→ Data provided:
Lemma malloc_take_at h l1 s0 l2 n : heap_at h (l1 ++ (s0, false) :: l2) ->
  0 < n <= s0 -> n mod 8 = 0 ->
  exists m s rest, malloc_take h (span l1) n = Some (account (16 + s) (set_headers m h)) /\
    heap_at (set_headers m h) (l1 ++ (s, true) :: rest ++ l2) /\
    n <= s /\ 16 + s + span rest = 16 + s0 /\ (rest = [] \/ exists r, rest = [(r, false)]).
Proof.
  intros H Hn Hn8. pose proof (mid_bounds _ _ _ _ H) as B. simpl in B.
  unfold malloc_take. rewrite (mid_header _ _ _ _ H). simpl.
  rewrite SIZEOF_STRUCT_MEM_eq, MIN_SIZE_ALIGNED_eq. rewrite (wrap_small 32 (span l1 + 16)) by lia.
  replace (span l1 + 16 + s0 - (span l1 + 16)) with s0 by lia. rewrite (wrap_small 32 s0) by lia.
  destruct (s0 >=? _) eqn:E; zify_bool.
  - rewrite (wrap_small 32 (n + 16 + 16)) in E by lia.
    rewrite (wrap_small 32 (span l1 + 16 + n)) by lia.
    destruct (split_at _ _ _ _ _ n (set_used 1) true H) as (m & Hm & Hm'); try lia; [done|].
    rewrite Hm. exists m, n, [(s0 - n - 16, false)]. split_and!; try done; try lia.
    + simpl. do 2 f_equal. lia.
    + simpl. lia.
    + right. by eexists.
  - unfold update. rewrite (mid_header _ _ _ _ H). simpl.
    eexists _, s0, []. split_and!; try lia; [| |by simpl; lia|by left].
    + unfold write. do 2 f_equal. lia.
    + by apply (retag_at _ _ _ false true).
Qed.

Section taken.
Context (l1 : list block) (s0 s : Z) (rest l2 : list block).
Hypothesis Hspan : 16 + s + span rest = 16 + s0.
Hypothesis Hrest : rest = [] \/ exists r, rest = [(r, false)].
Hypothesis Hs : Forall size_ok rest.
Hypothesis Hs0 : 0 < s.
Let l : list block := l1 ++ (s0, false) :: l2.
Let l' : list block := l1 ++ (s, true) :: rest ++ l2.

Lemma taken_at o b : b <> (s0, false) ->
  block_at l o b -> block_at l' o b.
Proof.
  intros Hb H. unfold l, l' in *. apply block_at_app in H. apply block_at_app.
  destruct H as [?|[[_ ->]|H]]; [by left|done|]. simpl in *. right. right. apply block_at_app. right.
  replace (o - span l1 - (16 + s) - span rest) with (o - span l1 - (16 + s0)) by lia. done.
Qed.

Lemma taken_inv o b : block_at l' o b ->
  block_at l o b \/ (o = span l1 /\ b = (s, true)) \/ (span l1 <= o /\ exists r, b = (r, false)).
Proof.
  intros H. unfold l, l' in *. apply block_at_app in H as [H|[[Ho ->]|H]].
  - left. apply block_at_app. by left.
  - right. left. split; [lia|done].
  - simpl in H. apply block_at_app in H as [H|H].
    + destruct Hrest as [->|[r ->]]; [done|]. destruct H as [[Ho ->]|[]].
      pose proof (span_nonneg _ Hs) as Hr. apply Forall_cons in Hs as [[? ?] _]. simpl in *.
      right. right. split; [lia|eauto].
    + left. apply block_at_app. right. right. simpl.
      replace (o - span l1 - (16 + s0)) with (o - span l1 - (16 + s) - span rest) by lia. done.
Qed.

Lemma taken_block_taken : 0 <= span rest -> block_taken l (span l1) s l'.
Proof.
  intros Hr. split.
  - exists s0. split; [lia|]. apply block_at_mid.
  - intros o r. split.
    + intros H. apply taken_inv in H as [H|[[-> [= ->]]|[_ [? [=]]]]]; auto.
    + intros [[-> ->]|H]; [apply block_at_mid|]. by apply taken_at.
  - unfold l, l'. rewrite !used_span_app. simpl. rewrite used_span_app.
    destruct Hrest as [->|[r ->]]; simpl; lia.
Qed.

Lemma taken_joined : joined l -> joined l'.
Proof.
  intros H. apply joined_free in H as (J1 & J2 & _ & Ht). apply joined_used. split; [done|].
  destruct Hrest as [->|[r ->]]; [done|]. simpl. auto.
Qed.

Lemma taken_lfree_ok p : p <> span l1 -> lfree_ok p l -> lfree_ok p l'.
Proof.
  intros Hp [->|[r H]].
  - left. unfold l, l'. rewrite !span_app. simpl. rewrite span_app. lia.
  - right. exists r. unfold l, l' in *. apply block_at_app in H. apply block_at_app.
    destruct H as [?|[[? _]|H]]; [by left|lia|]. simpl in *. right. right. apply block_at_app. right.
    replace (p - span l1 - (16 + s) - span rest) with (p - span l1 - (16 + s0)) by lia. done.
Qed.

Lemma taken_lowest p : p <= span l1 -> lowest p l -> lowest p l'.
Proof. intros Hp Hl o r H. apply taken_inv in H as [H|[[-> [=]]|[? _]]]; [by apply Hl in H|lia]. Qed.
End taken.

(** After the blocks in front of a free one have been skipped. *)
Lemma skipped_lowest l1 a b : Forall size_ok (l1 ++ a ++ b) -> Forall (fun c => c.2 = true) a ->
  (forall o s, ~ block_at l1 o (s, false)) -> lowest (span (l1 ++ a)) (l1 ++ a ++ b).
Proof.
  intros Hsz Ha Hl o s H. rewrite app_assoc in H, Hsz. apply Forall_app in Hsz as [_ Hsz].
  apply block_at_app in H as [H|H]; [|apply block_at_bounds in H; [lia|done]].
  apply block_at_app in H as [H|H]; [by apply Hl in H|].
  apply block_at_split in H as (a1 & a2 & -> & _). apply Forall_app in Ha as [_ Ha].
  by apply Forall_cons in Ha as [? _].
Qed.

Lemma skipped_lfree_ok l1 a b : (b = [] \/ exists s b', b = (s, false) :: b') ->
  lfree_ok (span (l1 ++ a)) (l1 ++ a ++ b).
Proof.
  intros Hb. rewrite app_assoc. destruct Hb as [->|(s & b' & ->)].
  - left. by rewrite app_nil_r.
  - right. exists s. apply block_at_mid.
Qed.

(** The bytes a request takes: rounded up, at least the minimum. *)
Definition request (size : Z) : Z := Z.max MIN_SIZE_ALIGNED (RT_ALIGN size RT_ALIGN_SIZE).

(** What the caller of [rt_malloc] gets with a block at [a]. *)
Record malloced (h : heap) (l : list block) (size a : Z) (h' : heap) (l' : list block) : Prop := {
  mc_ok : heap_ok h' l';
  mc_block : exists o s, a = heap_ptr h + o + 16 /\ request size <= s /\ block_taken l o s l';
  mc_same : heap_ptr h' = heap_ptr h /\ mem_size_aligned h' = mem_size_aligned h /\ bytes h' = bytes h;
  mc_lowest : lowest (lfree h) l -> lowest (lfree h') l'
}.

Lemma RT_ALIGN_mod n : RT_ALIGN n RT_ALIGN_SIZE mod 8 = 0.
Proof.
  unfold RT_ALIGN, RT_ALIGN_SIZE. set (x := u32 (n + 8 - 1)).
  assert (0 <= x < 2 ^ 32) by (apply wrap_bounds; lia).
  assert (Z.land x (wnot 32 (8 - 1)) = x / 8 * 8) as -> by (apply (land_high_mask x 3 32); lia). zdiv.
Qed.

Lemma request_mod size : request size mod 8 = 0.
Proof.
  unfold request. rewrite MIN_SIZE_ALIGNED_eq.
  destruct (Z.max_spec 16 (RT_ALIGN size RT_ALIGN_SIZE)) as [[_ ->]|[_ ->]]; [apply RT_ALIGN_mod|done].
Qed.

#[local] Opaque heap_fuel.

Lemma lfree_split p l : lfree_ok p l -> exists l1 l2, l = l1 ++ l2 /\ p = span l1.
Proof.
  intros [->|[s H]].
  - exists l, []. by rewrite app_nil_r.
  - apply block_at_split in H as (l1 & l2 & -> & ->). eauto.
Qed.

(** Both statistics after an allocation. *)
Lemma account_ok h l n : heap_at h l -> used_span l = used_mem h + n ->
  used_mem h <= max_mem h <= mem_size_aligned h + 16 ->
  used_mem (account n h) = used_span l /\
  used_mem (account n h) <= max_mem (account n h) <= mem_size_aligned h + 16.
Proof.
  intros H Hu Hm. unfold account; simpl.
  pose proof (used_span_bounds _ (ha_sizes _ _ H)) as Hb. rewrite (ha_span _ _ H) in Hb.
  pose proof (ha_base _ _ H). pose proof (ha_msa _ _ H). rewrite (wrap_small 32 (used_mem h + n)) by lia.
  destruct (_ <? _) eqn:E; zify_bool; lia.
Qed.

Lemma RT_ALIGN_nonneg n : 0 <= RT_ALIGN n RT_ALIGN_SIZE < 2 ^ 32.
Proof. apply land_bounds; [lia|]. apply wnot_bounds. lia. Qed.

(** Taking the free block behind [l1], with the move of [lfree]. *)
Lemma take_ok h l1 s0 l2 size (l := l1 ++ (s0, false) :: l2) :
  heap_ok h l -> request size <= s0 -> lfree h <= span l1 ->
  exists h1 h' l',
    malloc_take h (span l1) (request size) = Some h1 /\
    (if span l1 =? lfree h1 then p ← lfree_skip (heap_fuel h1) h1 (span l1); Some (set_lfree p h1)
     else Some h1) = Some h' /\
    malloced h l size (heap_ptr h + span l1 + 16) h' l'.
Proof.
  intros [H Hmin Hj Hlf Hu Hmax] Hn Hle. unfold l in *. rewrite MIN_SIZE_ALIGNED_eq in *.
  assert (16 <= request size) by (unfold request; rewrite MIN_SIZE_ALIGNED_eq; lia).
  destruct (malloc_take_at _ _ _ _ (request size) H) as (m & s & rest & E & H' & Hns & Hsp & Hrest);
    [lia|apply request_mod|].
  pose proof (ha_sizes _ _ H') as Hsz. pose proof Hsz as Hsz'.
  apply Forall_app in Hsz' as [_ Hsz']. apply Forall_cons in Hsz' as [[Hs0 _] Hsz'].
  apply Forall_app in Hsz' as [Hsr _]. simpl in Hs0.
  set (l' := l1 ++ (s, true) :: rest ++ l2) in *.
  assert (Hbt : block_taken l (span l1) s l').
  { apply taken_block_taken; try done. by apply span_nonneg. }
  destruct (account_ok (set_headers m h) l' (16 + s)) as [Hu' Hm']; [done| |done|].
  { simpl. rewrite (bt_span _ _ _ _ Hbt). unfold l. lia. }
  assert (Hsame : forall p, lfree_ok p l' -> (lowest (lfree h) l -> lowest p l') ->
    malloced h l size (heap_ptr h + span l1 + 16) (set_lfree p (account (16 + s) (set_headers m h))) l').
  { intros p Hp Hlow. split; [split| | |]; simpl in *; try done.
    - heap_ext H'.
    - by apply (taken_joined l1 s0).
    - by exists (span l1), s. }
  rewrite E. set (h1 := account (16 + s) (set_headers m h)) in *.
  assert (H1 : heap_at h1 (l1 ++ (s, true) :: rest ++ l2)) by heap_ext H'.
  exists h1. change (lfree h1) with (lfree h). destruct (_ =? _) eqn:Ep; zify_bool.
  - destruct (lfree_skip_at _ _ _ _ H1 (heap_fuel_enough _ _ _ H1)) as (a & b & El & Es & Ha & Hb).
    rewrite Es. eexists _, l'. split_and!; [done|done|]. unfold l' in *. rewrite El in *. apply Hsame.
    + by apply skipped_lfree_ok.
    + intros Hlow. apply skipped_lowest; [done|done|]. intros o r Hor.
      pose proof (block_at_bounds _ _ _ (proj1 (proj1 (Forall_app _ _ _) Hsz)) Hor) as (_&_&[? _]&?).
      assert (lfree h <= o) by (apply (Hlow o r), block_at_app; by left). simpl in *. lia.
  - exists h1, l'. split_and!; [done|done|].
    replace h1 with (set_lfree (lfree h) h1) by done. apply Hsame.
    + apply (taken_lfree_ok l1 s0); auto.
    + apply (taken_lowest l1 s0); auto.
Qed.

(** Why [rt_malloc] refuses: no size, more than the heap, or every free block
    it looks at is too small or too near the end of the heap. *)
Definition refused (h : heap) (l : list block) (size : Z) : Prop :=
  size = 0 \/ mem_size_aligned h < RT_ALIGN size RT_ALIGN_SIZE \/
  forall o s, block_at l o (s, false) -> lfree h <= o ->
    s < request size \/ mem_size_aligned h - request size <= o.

---

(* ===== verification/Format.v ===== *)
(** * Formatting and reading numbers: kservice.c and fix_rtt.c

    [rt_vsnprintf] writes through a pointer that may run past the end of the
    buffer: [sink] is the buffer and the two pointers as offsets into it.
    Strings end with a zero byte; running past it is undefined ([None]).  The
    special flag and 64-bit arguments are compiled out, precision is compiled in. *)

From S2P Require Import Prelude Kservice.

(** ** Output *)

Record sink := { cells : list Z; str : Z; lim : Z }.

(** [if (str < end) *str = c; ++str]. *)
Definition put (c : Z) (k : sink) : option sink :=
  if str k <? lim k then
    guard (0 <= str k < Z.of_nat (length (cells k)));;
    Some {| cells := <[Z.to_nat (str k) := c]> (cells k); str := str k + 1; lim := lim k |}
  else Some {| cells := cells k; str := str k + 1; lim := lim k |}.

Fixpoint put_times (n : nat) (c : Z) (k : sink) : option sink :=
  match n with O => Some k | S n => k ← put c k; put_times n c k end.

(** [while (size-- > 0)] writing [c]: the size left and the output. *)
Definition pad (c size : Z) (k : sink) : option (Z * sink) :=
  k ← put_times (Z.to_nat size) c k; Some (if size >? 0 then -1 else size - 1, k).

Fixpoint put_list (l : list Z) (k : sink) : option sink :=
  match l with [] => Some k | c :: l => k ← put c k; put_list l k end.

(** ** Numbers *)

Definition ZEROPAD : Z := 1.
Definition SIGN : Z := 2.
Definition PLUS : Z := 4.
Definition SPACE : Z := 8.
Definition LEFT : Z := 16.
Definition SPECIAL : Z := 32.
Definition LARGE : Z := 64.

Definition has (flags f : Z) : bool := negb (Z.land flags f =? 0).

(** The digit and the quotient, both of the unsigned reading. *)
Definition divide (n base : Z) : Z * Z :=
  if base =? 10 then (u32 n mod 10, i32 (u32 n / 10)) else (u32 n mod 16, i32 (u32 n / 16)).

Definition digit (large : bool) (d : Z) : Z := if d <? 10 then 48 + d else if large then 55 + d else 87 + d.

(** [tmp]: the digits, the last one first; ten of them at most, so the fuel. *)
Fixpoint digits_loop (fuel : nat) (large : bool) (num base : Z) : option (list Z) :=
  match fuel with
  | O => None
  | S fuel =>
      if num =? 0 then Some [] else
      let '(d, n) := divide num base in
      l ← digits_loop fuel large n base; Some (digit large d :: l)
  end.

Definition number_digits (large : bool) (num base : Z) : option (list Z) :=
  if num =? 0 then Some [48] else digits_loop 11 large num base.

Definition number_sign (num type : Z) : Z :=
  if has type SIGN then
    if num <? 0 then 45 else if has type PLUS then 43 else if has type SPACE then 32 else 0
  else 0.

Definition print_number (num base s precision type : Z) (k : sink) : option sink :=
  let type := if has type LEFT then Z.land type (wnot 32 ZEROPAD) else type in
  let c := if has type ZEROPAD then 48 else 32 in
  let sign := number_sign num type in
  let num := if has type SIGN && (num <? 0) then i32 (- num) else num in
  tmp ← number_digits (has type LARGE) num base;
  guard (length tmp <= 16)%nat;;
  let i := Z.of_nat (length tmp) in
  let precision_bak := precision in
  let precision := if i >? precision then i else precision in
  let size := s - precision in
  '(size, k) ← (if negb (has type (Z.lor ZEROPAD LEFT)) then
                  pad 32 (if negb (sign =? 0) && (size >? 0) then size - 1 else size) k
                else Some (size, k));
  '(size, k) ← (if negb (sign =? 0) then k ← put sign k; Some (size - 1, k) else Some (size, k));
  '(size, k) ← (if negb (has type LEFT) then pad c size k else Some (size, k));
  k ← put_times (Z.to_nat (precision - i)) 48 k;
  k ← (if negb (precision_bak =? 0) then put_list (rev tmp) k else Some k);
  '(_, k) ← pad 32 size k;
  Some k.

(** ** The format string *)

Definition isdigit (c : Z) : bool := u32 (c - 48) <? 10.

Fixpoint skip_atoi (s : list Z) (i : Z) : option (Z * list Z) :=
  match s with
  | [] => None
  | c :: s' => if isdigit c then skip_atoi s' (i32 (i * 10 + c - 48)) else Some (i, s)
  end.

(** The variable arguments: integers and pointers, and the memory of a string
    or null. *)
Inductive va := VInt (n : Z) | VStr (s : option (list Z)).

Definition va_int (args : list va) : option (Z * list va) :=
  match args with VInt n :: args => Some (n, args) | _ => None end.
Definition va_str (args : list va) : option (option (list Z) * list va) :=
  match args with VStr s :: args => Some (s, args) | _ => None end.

--

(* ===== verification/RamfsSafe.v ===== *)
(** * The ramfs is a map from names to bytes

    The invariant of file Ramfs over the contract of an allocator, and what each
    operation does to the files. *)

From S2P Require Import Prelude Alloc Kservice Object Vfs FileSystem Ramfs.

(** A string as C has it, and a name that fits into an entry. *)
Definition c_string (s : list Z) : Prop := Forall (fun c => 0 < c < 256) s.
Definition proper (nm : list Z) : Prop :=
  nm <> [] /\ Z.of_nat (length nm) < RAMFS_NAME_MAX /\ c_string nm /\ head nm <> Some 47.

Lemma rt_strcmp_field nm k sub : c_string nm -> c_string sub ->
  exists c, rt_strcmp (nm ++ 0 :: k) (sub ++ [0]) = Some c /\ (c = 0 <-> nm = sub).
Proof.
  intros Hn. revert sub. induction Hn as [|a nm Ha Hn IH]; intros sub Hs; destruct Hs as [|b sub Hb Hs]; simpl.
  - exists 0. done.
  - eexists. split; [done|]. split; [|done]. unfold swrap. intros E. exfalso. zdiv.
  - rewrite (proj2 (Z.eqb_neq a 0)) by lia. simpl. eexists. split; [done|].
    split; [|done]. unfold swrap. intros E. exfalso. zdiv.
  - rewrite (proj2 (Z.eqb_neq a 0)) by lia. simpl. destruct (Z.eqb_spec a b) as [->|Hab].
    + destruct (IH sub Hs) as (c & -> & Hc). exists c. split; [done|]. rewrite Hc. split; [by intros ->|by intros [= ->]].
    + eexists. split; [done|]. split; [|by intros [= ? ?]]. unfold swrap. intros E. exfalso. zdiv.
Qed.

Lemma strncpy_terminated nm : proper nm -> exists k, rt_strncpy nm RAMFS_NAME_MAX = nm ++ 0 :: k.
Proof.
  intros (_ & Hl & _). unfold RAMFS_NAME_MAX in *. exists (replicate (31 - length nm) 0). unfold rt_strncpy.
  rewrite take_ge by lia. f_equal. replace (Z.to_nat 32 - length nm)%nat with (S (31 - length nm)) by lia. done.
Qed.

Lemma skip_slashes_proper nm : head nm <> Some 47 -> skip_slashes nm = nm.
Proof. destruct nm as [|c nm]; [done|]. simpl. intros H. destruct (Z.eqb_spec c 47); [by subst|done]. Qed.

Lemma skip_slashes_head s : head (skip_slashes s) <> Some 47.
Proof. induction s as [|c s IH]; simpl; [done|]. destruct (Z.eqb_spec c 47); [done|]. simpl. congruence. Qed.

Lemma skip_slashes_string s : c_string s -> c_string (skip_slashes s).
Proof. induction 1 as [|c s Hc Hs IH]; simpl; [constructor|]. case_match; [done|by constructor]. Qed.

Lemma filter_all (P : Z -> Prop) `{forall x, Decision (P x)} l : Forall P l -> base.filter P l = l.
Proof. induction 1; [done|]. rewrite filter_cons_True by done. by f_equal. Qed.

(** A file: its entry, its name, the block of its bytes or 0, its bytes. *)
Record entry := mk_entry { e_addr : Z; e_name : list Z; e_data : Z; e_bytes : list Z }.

→ Aim of the exercise:
Check the listing above for "induction". Show every line where it turns up.

→ Response area:
  intros Hn. revert sub. induction Hn as [|a nm Ha Hn IH]; intros sub Hs; destruct Hs as [|b sub Hb Hs]; simpl.
Proof. induction s as [|c s IH]; simpl; [done|]. destruct (Z.eqb_spec c 47); [done|]. simpl. congruence. Qed.
Proof. induction 1 as [|c s Hc Hs IH]; simpl; [constructor|]. case_match; [done|by constructor]. Qed.
Proof. induction 1; [done|]. rewrite filter_cons_True by done. by f_equal. Qed.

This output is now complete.